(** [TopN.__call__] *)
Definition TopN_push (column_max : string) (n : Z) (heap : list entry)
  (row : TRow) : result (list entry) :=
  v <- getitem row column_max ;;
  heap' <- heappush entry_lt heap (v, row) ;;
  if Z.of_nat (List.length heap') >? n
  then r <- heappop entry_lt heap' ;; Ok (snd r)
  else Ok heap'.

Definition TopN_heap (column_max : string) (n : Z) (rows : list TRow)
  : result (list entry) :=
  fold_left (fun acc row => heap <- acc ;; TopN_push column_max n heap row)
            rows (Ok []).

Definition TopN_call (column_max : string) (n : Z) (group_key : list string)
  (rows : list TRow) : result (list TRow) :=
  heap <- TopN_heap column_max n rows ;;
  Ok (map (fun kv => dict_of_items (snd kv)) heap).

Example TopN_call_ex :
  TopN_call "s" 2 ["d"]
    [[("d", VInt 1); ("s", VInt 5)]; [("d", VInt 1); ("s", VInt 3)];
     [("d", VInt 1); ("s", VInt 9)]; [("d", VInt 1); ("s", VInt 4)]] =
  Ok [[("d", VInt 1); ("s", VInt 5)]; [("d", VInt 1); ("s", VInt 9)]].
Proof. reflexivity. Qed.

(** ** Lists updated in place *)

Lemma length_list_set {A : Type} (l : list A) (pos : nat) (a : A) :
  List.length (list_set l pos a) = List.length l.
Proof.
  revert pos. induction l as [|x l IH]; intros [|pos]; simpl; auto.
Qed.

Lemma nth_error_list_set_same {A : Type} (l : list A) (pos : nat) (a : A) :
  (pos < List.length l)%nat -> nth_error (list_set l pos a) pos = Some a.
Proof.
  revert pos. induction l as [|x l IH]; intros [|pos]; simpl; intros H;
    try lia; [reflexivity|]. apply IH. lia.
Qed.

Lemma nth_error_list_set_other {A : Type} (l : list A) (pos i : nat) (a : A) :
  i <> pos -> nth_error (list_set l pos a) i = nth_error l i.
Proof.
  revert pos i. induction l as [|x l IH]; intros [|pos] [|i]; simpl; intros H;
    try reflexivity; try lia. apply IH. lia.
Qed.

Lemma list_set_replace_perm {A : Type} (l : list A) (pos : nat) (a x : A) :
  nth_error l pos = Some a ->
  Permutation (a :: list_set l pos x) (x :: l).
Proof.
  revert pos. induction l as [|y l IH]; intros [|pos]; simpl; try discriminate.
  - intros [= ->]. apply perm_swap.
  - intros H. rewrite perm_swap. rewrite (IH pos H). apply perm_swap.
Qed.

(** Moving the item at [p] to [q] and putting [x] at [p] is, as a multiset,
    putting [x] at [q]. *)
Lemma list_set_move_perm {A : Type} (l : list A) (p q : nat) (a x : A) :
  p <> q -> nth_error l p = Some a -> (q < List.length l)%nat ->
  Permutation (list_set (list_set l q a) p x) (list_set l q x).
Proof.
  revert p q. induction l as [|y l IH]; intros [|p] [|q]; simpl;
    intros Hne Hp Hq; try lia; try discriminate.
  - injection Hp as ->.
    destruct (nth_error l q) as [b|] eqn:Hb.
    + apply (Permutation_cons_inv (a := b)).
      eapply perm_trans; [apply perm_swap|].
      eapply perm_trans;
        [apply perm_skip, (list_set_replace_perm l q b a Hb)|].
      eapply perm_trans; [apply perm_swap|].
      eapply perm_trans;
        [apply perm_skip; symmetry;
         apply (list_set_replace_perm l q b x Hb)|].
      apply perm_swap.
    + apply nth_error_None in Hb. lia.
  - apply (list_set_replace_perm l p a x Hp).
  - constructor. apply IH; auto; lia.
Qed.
__________________________________________________
_Exercise aim_: In full and without change, transcribe the entries.

_Result of this exercise_:
(** [TopN.__call__] *)
Definition TopN_push (column_max : string) (n : Z) (heap : list entry)
  (row : TRow) : result (list entry) :=
  v <- getitem row column_max ;;
  heap' <- heappush entry_lt heap (v, row) ;;
  if Z.of_nat (List.length heap') >? n
  then r <- heappop entry_lt heap' ;; Ok (snd r)
  else Ok heap'.

Definition TopN_heap (column_max : string) (n : Z) (rows : list TRow)
  : result (list entry) :=
  fold_left (fun acc row => heap <- acc ;; TopN_push column_max n heap row)
            rows (Ok []).

Definition TopN_call (column_max : string) (n : Z) (group_key : list string)
  (rows : list TRow) : result (list TRow) :=
  heap <- TopN_heap column_max n rows ;;
  Ok (map (fun kv => dict_of_items (snd kv)) heap).

Example TopN_call_ex :
  TopN_call "s" 2 ["d"]
    [[("d", VInt 1); ("s", VInt 5)]; [("d", VInt 1); ("s", VInt 3)];
     [("d", VInt 1); ("s", VInt 9)]; [("d", VInt 1); ("s", VInt 4)]] =
  Ok [[("d", VInt 1); ("s", VInt 5)]; [("d", VInt 1); ("s", VInt 9)]].
Proof. reflexivity. Qed.

(** ** Lists updated in place *)

Lemma length_list_set {A : Type} (l : list A) (pos : nat) (a : A) :
  List.length (list_set l pos a) = List.length l.
Proof.
  revert pos. induction l as [|x l IH]; intros [|pos]; simpl; auto.
Qed.

Lemma nth_error_list_set_same {A : Type} (l : list A) (pos : nat) (a : A) :
  (pos < List.length l)%nat -> nth_error (list_set l pos a) pos = Some a.
Proof.
  revert pos. induction l as [|x l IH]; intros [|pos]; simpl; intros H;
    try lia; [reflexivity|]. apply IH. lia.
Qed.

Lemma nth_error_list_set_other {A : Type} (l : list A) (pos i : nat) (a : A) :
  i <> pos -> nth_error (list_set l pos a) i = nth_error l i.
Proof.
  revert pos i. induction l as [|x l IH]; intros [|pos] [|i]; simpl; intros H;
    try reflexivity; try lia. apply IH. lia.
Qed.

Lemma list_set_replace_perm {A : Type} (l : list A) (pos : nat) (a x : A) :
  nth_error l pos = Some a ->
  Permutation (a :: list_set l pos x) (x :: l).
Proof.
  revert pos. induction l as [|y l IH]; intros [|pos]; simpl; try discriminate.
  - intros [= ->]. apply perm_swap.
  - intros H. rewrite perm_swap. rewrite (IH pos H). apply perm_swap.
Qed.

(** Moving the item at [p] to [q] and putting [x] at [p] is, as a multiset,
    putting [x] at [q]. *)
Lemma list_set_move_perm {A : Type} (l : list A) (p q : nat) (a x : A) :
  p <> q -> nth_error l p = Some a -> (q < List.length l)%nat ->
  Permutation (list_set (list_set l q a) p x) (list_set l q x).
Proof.
  revert p q. induction l as [|y l IH]; intros [|p] [|q]; simpl;
    intros Hne Hp Hq; try lia; try discriminate.
  - injection Hp as ->.
    destruct (nth_error l q) as [b|] eqn:Hb.
    + apply (Permutation_cons_inv (a := b)).
      eapply perm_trans; [apply perm_swap|].
      eapply perm_trans;
        [apply perm_skip, (list_set_replace_perm l q b a Hb)|].
      eapply perm_trans; [apply perm_swap|].
      eapply perm_trans;
        [apply perm_skip; symmetry;
         apply (list_set_replace_perm l q b x Hb)|].
      apply perm_swap.
    + apply nth_error_None in Hb. lia.
  - apply (list_set_replace_perm l p a x Hp).
  - constructor. apply IH; auto; lia.
Qed.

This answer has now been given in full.